Administration of cocaine and amphetamine increases cocaine- and amphetamine-regulated transcript (CART) expression in the rat striatum (Douglass et al., 1995). CART mRNA is highly expressed in different parts of the human and rat brain, including hippocampus (Douglass et al., 1995; Couceyro et al., 1997, Kuhar and Ybho, 1999; Hurd and Fagergren, 2000). The presence of CART peptide 55-102 immunoreactivity in dense core vesicles of axon terminals suggests that the peptide may be released, and may act as a neuromodulator (Smith et al., 1997) to induce neurophysiological and behavioral effects. Little is known, however, about CART peptide-responsive cells, receptor(s), or intracellular signaling mechanisms that mediate CART peptide action. Here we show that CART peptide 55-102 inhibits voltage-dependent intracellular Ca2+ signaling and attenuates cocaine enhancement of depolarization-induced Ca2+ influx in rat hippocampal neurons.
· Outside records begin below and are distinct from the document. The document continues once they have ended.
Lemma inv_dropping s url gone desired n k' disc :
  inv s → (WorkerRegistry.next_id (Router.registry (router s)) + 1 < u64_modulus)%N →
  watch s = WatchTask.Dropping (url :: gone) desired n →
  ∀ now a, WatchTask.advance now (watch s) (discovered s) (router s) = Some (k', disc, a) →
  inv {| router := Action.apply a (router s); threads := threads s; watch := k';
    discovered := disc; overtaken := overtakes a s ++ overtaken s |}.
Proof.
  intros Hi Hroom Hws now a Ha. pose proof (inv_owned s Hi) as Hown.
  rewrite Hws in Ha. cbn [WatchTask.advance] in Ha.
  destruct (discovered s !! url) as [id|] eqn:Hu; injection Ha as <- <- <-;
    apply watch_frame; try done.
  - intros url' id' [_ Hl]%lookup_delete_Some. cbn [router]. rewrite action_get. by apply Hown.
  - split; [done|]. intros url' [Hne Hl]%lookup_delete_Some.
    apply Hown in Hu, Hl. rewrite Hu in Hl. by injection Hl as ->.
  - intros w h _ [Hup _]. split; [exact Hup|]. intros call g d r. cbn [watch].
    intros [= _ <- _ _ _]. cbn. lia.
  - intros w h _ [Hup _]. by split.
Qed.

Lemma inv_purging s id call gone desired n k' disc :
  inv s → (WorkerRegistry.next_id (Router.registry (router s)) + 1 < u64_modulus)%N →
  watch s = WatchTask.Purging id call gone desired n →
  ∀ now a, WatchTask.advance now (watch s) (discovered s) (router s) = Some (k', disc, a) →
  inv {| router := Action.apply a (router s); threads := threads s; watch := k';
    discovered := disc; overtaken := overtakes a s ++ overtaken s |}.
Proof.
  intros Hi Hroom Hws now a Ha. pose proof Hi as [Hwf Hidx Hown _ Hw _].
  rewrite Hws in Ha, Hw. destruct Hw as [Hrem Hno].
  destruct (ThreadsAlone.returned_or call) as [[out ->]|Hr].
  { cbn [WatchTask.advance] in Ha. injection Ha as <- <- <-. apply watch_frame; try done.
    - intros url' id' Hl. cbn [router]. rewrite action_get, decide_False; [by apply Hown|].
      intros ->. by apply Hno in Hl.
    - intros w h _ [Hup Hp]. specialize (Hp (IndexThread.Returned out) gone desired n).
      rewrite Hws in Hp.
      destruct (decide (w = id)) as [->|Hne]; [by destruct (Hp eq_refl)|].
      split; [|done]. cbn [router]. by rewrite action_healthy, decide_False. }
  assert (Hx : ∃ call' x, IndexThread.advance now call (Router.prefix_index (router s)) =
      Some (call', x) ∧ k' = WatchTask.Purging id call' gone desired n ∧
    disc = discovered s ∧ a = Access x).
  { destruct call as [| | | | | | | | |out]; [..|by destruct (Hr out)];
      cbn [WatchTask.advance] in Ha; (destruct (IndexThread.advance now _ (Router.prefix_index (router s))) as [[call' x]|] eqn:E;
        [|done]); injection Ha as <- <- <-; by exists call', x. }
  destruct Hx as (call' & x & Hx & -> & -> & ->).
  destruct (removal_advance now id call _ call' x Hx Hrem (proj1 Hidx)) as (Hrem' & Hless & Hat).
  apply watch_frame; try done.
  - intros now' w h [= ->]. destruct call; try done. cbn in Hx. by case_decide; simplify_eq.
  - intros w h Hh [Hup Hp]. split; [exact Hup|]. intros call0 g d r. cbn [watch].
    intros [= <- <- <- <- <-]. apply Hat; [exact Hh|]. by eapply Hp.
Qed.
(* ===== verification/Metrics.v ===== *)
(** * Metrics ([router-server/src/metrics.rs])

    What the program reports through the metrics facade, as the sequence of
    calls it makes, and the per-worker hit statistics that it keeps itself. *)

From S2P Require Import Prelude Float64 Hashing Config Request Worker Inflight Belief Prefix Router.

(** A call of the facade; the recorder behind it is not part of the program. *)
Inductive MetricCall :=
  | CounterIncrement (name : rstr) (labels : list (rstr * rstr)) (by_ : N)
  | GaugeSet (name : rstr) (labels : list (rstr * rstr)) (value : f64)
  | HistogramRecord (name : rstr) (labels : list (rstr * rstr)) (value : f64).

#[export] Instance MetricCall_eq_dec : EqDecision MetricCall.
Proof. solve_decision. Defined.

(** ** Declarations ([register_descriptions]) *)

Inductive MetricKind := Counter | Gauge | Histogram.

#[export] Instance MetricKind_eq_dec : EqDecision MetricKind.
Proof. solve_decision. Defined.

(** Kind, name and help text, in the order of the calls. *)
Definition register_descriptions : list (MetricKind * rstr * rstr) := [
  (Counter, lit "kvrouter_requests_total",
   lit "Chat completion requests by worker, policy and status.");
  (Counter, lit "kvrouter_cache_hit_blocks",
   lit "Cache-hit blocks credited to routing decisions (matched prefix length).");
  (Counter, lit "kvrouter_prompt_blocks_total", lit "Prompt blocks across routed requests.");
  (Histogram, lit "kvrouter_ttft_seconds", lit "Time to first token, seconds.");
  (Histogram, lit "kvrouter_request_duration_seconds",
   lit "End-to-end request duration, seconds.");
  (Counter, lit "kvrouter_tokens_generated_total",
   lit "Tokens streamed back to clients, counted from streamed chunks.");
  (Gauge, lit "kvrouter_inflight_requests", lit "Requests currently in flight, per worker.");
  (Gauge, lit "kvrouter_prefix_index_entries", lit "Router-side prefix index size.");
  (Gauge, lit "kvrouter_worker_up", lit "1 if the worker is currently healthy.");
  (Histogram, lit "kvrouter_kv_transfer_seconds",
   lit "KV transfer duration between prefill and decode workers (disaggregated mode).");
  (Gauge, lit "kvrouter_engine_cache_hit_rate",
   lit "Engine-reported prefix cache hit rate (metrics_scrape mode).");
  (Gauge, lit "kvrouter_predicted_cache_hit_rate",
   lit "Router-predicted prefix cache hit rate from its belief index.");
  (Gauge, lit "kvrouter_hit_rate_prediction_error",
   lit "Predicted minus engine-reported cache hit rate.")].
The inhibitory effect of CART peptide 55-102 on Ca2+ signaling is likely mediated by an inhibition of L-type voltage-gated Ca2+ channel activity via a G-protein-dependent pathway. These results indicate that voltage-gated Ca2+ channels in hippocampal neurons are targets for CART peptide 55-102 and suggest that CART peptides may be important in physiology and behavior mediated by the hippocampus, such as certain forms of learning and memory.